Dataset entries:
◇ ◇ ◇

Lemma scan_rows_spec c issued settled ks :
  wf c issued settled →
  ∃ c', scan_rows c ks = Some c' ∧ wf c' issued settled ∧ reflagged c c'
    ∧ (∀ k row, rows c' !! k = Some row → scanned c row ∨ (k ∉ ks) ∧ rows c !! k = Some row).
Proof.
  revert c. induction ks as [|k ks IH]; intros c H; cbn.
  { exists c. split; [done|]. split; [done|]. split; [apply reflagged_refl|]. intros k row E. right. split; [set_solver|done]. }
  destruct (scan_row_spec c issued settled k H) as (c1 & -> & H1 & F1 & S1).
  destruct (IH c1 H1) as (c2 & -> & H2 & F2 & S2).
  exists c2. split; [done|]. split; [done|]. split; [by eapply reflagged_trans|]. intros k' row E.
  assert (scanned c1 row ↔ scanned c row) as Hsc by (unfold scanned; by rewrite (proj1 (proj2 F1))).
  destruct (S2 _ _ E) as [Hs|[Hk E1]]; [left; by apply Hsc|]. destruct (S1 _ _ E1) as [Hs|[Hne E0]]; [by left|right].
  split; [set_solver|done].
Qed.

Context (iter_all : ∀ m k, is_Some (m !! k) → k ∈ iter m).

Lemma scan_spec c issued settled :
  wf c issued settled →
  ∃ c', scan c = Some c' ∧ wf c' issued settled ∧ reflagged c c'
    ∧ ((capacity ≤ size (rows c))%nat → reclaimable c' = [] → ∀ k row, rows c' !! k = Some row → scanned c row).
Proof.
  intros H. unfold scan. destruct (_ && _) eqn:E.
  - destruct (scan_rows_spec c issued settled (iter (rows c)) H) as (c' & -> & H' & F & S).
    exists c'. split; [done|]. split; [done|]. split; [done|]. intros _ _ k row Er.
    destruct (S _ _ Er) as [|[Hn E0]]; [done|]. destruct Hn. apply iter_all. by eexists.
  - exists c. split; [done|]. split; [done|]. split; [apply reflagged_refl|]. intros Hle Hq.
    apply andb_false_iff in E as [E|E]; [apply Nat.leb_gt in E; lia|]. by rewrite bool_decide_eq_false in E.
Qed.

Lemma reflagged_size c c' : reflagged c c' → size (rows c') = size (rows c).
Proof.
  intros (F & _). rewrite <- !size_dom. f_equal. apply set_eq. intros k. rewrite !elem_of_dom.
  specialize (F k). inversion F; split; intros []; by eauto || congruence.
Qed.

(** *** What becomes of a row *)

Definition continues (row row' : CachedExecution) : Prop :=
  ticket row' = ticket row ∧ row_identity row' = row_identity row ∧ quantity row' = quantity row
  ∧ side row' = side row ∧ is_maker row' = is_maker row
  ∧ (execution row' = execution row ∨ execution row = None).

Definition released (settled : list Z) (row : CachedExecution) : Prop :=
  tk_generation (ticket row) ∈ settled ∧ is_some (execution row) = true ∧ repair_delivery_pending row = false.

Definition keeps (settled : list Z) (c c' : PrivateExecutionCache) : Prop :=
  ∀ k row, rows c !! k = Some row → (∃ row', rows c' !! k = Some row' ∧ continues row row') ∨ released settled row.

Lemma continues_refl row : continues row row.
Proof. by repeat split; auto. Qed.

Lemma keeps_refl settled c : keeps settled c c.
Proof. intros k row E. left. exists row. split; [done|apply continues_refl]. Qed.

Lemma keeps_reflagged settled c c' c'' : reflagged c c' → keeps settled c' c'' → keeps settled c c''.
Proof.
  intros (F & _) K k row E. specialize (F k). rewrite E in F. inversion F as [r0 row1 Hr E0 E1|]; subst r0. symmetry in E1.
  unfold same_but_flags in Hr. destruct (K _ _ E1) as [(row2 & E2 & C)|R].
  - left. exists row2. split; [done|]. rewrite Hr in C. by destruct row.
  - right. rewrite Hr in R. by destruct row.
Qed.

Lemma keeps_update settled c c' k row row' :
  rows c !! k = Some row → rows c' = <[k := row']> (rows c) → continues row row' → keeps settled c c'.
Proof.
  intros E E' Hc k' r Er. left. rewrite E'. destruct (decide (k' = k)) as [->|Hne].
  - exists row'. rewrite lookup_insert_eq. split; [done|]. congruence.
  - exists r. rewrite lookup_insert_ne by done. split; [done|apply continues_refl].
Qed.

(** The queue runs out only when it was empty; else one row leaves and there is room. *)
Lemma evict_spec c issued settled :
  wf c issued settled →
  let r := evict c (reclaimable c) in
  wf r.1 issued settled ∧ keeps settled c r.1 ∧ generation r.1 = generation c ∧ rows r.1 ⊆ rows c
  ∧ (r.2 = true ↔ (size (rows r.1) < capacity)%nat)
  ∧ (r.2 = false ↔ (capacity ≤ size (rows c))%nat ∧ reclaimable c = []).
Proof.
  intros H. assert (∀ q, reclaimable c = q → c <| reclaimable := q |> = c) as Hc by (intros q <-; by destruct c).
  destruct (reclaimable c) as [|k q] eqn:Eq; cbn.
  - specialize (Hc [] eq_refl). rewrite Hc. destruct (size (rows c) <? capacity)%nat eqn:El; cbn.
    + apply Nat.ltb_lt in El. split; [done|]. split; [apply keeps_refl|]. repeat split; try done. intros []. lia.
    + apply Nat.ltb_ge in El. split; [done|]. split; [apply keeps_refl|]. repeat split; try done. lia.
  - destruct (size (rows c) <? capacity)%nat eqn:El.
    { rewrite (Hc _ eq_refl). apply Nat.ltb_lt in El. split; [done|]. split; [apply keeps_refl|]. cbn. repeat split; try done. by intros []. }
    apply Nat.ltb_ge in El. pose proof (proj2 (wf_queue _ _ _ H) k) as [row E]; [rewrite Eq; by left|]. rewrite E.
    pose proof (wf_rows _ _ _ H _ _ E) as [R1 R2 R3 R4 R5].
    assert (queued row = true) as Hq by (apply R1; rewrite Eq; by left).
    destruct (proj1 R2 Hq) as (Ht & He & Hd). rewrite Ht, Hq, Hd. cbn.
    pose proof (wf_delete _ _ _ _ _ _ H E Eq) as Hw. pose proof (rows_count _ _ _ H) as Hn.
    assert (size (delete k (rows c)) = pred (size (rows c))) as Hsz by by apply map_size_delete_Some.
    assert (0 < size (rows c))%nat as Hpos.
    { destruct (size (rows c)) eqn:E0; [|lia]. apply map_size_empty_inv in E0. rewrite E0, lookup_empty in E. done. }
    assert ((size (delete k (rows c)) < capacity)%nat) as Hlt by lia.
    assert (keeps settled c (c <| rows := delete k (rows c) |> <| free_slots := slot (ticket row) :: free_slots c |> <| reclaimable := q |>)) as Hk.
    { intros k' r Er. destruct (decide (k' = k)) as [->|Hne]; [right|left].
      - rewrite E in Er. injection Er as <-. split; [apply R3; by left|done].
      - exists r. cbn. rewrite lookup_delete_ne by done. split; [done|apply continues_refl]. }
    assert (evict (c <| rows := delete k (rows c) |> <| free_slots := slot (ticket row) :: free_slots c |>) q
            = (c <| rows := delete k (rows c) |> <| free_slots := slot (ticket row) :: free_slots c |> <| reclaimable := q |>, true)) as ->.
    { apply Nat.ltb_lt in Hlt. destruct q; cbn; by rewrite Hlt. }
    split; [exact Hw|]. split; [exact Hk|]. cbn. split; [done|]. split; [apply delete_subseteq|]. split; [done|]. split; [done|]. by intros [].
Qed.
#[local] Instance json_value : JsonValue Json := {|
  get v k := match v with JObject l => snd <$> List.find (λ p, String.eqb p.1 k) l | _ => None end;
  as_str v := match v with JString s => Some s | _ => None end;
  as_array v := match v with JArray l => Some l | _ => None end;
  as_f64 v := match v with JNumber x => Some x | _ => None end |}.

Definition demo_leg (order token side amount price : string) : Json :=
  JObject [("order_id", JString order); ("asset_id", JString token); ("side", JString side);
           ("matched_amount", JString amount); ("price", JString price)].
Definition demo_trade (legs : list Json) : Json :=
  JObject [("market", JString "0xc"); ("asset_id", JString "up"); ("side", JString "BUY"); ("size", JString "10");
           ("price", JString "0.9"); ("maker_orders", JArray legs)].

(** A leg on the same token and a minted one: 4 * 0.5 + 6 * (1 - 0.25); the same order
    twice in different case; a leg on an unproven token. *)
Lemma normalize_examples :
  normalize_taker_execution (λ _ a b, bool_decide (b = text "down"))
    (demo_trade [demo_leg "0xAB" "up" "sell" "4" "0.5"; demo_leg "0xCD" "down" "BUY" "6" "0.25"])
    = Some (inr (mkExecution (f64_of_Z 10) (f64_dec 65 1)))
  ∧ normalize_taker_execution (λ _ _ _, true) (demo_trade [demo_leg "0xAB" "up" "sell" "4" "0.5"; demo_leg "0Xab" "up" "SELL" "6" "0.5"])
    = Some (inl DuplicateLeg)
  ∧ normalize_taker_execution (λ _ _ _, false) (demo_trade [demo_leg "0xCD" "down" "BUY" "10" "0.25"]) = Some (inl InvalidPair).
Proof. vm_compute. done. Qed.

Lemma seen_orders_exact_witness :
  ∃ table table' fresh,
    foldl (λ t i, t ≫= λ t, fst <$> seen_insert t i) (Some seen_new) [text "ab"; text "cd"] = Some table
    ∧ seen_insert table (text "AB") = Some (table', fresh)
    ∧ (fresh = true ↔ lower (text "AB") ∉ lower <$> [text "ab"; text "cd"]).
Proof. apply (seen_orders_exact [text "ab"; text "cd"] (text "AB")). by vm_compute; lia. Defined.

◇ ◇ ◇

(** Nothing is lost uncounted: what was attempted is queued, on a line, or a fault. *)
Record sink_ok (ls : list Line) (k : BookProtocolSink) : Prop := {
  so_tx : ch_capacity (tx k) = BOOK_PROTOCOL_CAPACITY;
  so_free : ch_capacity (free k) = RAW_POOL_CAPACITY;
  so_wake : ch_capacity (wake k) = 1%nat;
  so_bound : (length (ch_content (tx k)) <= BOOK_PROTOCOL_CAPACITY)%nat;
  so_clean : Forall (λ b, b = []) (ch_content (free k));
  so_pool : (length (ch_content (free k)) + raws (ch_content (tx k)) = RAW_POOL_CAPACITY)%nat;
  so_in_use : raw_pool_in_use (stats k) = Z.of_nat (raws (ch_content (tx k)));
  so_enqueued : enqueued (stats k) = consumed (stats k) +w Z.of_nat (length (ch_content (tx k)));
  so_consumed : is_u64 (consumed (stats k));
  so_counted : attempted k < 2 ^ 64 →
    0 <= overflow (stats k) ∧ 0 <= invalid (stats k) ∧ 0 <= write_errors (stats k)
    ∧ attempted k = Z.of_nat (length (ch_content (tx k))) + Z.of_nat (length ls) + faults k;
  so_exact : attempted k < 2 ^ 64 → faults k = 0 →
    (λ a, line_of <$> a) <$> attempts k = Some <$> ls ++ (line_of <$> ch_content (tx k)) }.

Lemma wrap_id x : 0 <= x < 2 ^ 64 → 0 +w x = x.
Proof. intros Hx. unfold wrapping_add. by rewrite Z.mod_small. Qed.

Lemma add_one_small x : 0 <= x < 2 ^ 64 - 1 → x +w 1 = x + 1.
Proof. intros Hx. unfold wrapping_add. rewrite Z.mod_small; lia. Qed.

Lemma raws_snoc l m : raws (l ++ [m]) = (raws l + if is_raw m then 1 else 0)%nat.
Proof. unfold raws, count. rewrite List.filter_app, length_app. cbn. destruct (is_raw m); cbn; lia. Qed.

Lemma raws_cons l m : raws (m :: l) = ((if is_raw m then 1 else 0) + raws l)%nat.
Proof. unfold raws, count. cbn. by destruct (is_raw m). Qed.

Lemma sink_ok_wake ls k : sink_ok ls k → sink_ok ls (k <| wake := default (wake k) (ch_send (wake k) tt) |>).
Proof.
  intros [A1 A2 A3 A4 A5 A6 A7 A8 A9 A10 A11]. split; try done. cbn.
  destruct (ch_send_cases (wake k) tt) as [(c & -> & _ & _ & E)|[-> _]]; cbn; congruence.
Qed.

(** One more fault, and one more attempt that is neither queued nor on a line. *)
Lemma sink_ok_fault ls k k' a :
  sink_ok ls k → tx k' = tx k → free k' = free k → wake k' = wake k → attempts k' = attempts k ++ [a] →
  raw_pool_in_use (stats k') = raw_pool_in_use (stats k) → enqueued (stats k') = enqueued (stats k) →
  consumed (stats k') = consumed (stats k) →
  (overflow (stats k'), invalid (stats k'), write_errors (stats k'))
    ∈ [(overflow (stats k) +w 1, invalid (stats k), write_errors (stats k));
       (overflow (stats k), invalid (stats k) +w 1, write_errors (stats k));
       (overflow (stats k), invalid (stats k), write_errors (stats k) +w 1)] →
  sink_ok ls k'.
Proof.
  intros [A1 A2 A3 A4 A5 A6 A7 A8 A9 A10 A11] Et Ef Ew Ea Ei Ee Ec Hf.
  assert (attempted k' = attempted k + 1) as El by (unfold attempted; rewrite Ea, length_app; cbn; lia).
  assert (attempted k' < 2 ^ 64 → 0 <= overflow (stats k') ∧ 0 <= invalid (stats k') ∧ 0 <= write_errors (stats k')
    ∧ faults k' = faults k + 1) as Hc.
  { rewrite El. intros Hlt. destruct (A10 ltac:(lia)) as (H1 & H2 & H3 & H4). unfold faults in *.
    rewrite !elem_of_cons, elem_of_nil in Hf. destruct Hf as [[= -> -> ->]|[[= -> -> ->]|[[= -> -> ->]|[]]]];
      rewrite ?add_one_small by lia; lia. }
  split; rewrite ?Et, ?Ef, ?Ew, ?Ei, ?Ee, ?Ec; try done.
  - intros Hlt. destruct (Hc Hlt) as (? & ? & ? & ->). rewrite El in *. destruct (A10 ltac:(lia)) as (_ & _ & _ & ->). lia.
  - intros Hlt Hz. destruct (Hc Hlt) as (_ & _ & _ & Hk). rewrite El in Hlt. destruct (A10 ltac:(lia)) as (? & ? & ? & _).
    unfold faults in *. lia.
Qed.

◇ ◇ ◇

#### [Work task]
What you return must be the lines above that run from the line with "Lemma scan_rows_spec c" to the line with "assert (scanned c1", inclusive, each copied exactly.

#### [Finished exercise]
Lemma scan_rows_spec c issued settled ks :
  wf c issued settled →
  ∃ c', scan_rows c ks = Some c' ∧ wf c' issued settled ∧ reflagged c c'
    ∧ (∀ k row, rows c' !! k = Some row → scanned c row ∨ (k ∉ ks) ∧ rows c !! k = Some row).
Proof.
  revert c. induction ks as [|k ks IH]; intros c H; cbn.
  { exists c. split; [done|]. split; [done|]. split; [apply reflagged_refl|]. intros k row E. right. split; [set_solver|done]. }
  destruct (scan_row_spec c issued settled k H) as (c1 & -> & H1 & F1 & S1).
  destruct (IH c1 H1) as (c2 & -> & H2 & F2 & S2).
  exists c2. split; [done|]. split; [done|]. split; [by eapply reflagged_trans|]. intros k' row E.
  assert (scanned c1 row ↔ scanned c row) as Hsc by (unfold scanned; by rewrite (proj1 (proj2 F1))).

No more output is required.